Next, Edmund Bertschinger (Massachusetts Institute of Technology), co-chair of the task force organized to address this disparity, discussed the framework of their study and how it was conducted. The “Task force to Elevate african AMerican representation in Undergraduate Physics & astronomy”, or TEAM-UP, conducted surveys of students and faculty, in-person interviews of African American students, and on-site visits to institutions that did an exceptionally good job of retaining and graduating African American students. TEAM-UP also recruited social scientists to the task force to assist with data interpretation. It’s also important to note that these data were interpreted under the assumption that “African American students have the same motivation and intellect as students in other racial groups.”

Bertschinger also outlined several ways in which this report stands out from previous reports on retaining minoritized students in STEM. To start, this report examines the practices in physics and astronomy in particular, and not just academia as a whole. The report also focuses heavily on the culture of the field, and the ways in which that culture is detrimental to African American students. Finally, this report discusses recommendations for addressing these issues and creating long-lasting change within departments. These recommendations were informed by practices at model institutions with high retention rates of African American students.

Finally, Jedidah C. Isler (Dartmouth College) introduced several of these recommendations. Isler began by thanking the students who were involved in the report, as they were the group who are being most affected. One recommendation seeks to address the fact that African American students tend to doubt themselves in the classroom far more than others. “That is ubiquitous in their experience,” says Isler. “If you can get students to feel confident in [the classroom]they feel like they belong.” The report emphasized the importance of “counterspaces”, places of refuge from academic spaces where students can feel welcomed. Departments need to become aware of these spaces, and actively seek out these spaces for students who need support. Additionally, faculty need to set norms for both the classroom and departments and have a responsibility to mitigate and prevent exclusionary behavior. Press release.
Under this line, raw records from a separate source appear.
(* ===== verification/_CoqProject ===== *)
-Q . S2P
Prelude.v
JsValue.v
JsDate.v
Types.v
Utils.v
Nanostores.v
Live.v
SystemsManager.v
Toast.v
Alerts.v
Api.v
Charts.v
ChartView.v
SystemsTable.v
QuietHours.v
QuickLinks.v
Containers.v
Smart.v
Tokens.v
AlertHistory.v
PackageUpdates.v
AlertsSheet.v
Systemd.v
Settings.v
Login.v
AddSystem.v
InfoBar.v
ChartParts.v
Palette.v
Boot.v
ContainerSheet.v
Observer.v
Controls.v
SystemdSheet.v
GeneralForm.v
JsonText.v
Dom.v
TableLib.v
QuickLinksUi.v
ExternalLinksUi.v
QuietHoursUi.v
NotificationsUi.v
ActionsUi.v
TokensUi.v
AddSystemUi.v
HistoryUi.v
SmartUi.v
PackageUpdatesUi.v
AlertsUi.v
GeneralUi.v
ShellUi.v
Preferences.v
VirtualRows.v
ContainersUi.v
SystemdUi.v
SystemUi.v
ChartsUi.v
LoginUi.v
FleetUi.v
HomeUi.v
SystemsUi.v
Account.v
Press Conference: Seminar for Science Writers: Hubble @ 30 (by Briley Lewis)

Hubble during the 2009 servicing mission. [NASA/Hubble]

Launched in April 1990, Hubble is still in good shape despite its age. Jennifer Wiseman (NASA Goddard SFC) gave an overview of Hubble’s impressive history, noting major discoveries such as verifying the existence of dark energy and the first characterization of an exoplanet atmosphere. It has answered new questions and made new observations that weren’t anticipated at its inception, such as detecting radiation from a gravitational wave source. Thanks to multiple servicing missions (the most recent in 2009), the telescope and its instruments have been not only maintained but also upgraded. Wiseman claims that the telescope is at its “peak of scientific return”, with over 1,300,000 observations completed and 15,000 papers published using Hubble data.

Artist’s impression of the TRAPPIST-1 planetary system
This artist’s impression shows the view from the surface of one of the planets in the TRAPPIST-1 system. [ESO/N. Bartmann/spaceengine.org]

One of the unanticipated uses for Hubble is to study exoplanets; Nikole Lewis (Cornell University) aptly pointed out that “the field of exoplanet science is younger than the HST.” After the Nobel-winning discovery of 51 Pegasi b in 1995, HST observed sodium in the atmosphere of exoplanet HD209458 b, pioneering the technique of transmission spectroscopy. Using its valuable ultraviolet-sensing capabilities, it revealed atmospheric escape on exoplanets, and in recent years HST has been valuable in follow-up of habitable-zone worlds such as TRAPPIST-1 and K2-18b. Going forward, HST will still have a valuable role as our important window into the ultraviolet and visible, complementary to the infrared capabilities of the James Webb Space Telescope.

Looking closer to home, Hubble has also been valuable in our own solar system, serving as critical support for in situ missions. Heidi Hammel (Association of Universities for Research in Astronomy) explains how it gave us global context and dust storm warnings for observations from Mars missions; discovered four moons around Pluto and found New Horizons’ second target, the Kuiper Belt Object MU69; and studied aurorae on giant planets like Jupiter (where the Juno mission is currently orbiting). Recently, Hubble even captured images of the first interstellar comet, 2I/Borisov. According to Hammel, what makes Hubble unique in the solar-system domain is its ability to do multi-decade, multi-wavelength, multiple-object studies, making it complementary to shorter-lived, specific space missions.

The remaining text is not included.